WHAT YOU ARE ASKED TO DO: Only one stretch of the data below is wanted: the lines starting at the one with "customer df)) with" and ending at the one with "(** A column of numbers and missing cells. *)", both included, given again exactly.

------ DATASET RECORDS ------

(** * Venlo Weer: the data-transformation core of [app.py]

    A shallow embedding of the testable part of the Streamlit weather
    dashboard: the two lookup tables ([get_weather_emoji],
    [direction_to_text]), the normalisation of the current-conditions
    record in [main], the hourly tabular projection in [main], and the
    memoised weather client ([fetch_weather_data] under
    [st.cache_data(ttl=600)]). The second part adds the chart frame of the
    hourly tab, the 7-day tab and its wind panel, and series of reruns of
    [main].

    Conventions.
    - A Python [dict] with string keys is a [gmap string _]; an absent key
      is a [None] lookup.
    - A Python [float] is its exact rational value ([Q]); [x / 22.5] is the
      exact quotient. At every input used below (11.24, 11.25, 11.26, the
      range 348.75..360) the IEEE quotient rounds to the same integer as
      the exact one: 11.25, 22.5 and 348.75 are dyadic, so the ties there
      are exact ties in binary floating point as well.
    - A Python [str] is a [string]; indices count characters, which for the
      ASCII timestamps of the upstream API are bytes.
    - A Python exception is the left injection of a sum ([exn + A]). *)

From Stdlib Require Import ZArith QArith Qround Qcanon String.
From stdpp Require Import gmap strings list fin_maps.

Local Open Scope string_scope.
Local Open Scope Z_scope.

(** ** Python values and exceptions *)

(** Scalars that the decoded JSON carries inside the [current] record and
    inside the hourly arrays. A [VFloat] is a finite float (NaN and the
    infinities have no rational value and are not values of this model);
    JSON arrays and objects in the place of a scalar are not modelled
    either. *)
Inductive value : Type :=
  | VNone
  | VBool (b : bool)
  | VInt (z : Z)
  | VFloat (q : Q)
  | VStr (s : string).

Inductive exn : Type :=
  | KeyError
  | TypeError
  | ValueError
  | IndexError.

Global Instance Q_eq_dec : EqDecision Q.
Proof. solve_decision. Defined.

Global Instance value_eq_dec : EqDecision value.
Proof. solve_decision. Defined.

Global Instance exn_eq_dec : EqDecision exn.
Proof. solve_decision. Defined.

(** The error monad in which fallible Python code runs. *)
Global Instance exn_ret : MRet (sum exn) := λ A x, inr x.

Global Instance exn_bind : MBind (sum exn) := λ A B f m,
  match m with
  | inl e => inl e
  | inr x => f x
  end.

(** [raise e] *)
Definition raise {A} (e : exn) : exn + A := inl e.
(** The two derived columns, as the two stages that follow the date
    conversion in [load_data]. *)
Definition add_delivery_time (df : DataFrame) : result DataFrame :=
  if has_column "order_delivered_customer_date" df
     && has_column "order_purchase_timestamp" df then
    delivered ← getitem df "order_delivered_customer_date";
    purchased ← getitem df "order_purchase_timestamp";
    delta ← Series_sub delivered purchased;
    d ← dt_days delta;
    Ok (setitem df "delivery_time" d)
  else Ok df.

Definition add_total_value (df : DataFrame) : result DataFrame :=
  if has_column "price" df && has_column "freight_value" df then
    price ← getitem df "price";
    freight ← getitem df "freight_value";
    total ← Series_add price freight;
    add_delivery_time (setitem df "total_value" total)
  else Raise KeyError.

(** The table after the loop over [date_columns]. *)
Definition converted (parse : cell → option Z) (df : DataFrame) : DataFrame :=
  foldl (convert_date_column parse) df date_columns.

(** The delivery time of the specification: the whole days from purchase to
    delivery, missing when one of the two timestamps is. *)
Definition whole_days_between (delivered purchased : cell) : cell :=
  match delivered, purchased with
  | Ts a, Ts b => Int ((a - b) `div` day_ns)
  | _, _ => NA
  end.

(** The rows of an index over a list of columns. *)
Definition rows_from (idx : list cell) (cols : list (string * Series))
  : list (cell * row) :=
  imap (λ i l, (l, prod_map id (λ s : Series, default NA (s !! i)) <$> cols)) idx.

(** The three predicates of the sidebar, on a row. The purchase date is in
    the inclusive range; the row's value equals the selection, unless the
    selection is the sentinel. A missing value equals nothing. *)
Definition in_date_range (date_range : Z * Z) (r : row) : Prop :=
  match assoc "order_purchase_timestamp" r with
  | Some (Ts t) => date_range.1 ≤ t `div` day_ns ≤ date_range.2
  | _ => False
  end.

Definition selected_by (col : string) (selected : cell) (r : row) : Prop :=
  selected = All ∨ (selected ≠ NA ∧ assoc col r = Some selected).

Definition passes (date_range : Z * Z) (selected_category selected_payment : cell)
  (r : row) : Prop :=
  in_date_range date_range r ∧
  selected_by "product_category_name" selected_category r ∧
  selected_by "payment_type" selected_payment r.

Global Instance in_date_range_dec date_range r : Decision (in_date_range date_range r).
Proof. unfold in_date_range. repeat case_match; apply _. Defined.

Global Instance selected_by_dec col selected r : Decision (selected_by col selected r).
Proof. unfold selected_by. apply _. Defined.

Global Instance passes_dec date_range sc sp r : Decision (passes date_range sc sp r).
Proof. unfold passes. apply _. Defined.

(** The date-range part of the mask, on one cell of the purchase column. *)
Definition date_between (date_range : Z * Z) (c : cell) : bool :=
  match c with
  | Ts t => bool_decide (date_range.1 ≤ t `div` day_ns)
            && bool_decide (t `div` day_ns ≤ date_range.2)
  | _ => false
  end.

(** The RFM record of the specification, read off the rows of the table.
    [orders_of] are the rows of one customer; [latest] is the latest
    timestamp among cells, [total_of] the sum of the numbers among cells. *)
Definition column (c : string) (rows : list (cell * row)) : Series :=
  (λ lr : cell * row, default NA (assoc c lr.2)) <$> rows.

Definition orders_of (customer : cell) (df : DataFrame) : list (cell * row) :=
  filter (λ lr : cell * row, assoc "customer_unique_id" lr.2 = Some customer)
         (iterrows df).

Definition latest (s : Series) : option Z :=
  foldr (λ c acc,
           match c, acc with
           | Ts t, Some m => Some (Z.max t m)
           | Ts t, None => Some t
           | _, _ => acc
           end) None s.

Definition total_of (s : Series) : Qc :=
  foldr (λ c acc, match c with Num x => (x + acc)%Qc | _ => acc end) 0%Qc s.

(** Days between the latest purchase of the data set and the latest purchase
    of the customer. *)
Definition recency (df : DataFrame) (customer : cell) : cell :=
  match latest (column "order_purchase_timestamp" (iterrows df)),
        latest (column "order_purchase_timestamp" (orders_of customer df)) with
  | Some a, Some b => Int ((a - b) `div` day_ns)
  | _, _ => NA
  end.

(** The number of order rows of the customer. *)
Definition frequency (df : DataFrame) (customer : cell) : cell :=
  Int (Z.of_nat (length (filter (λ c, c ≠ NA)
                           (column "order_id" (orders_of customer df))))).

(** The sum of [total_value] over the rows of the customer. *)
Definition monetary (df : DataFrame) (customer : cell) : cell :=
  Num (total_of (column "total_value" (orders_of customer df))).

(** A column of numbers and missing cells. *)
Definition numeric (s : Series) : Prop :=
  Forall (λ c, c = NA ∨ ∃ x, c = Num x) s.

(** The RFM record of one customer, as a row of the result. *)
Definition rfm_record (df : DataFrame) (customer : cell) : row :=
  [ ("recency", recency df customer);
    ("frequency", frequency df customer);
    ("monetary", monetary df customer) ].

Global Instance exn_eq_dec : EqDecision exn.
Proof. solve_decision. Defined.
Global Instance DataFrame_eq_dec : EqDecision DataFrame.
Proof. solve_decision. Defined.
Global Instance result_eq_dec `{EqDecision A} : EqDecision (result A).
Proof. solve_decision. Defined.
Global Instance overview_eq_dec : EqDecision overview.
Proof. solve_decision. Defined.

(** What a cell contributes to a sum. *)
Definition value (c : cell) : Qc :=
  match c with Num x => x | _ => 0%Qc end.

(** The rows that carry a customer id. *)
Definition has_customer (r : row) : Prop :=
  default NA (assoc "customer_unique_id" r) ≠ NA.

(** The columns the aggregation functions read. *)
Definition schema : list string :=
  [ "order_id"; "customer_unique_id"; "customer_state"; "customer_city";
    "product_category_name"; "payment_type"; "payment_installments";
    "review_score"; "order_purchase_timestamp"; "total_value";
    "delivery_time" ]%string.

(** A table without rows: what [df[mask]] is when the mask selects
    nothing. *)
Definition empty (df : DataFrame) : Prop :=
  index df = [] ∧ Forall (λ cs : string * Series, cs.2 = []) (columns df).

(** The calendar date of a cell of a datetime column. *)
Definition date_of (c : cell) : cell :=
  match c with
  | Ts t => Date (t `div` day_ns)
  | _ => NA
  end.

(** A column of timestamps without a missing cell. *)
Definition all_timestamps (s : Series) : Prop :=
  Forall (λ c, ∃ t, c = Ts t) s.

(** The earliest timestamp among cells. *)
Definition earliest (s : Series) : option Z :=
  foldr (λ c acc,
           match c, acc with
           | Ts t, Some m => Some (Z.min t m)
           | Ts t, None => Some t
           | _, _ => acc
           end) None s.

------

SOLVED PROBLEM:
        latest (column "order_purchase_timestamp" (orders_of customer df)) with
  | Some a, Some b => Int ((a - b) `div` day_ns)
  | _, _ => NA
  end.

(** The number of order rows of the customer. *)
Definition frequency (df : DataFrame) (customer : cell) : cell :=
  Int (Z.of_nat (length (filter (λ c, c ≠ NA)
                           (column "order_id" (orders_of customer df))))).

(** The sum of [total_value] over the rows of the customer. *)
Definition monetary (df : DataFrame) (customer : cell) : cell :=
  Num (total_of (column "total_value" (orders_of customer df))).

(** A column of numbers and missing cells. *)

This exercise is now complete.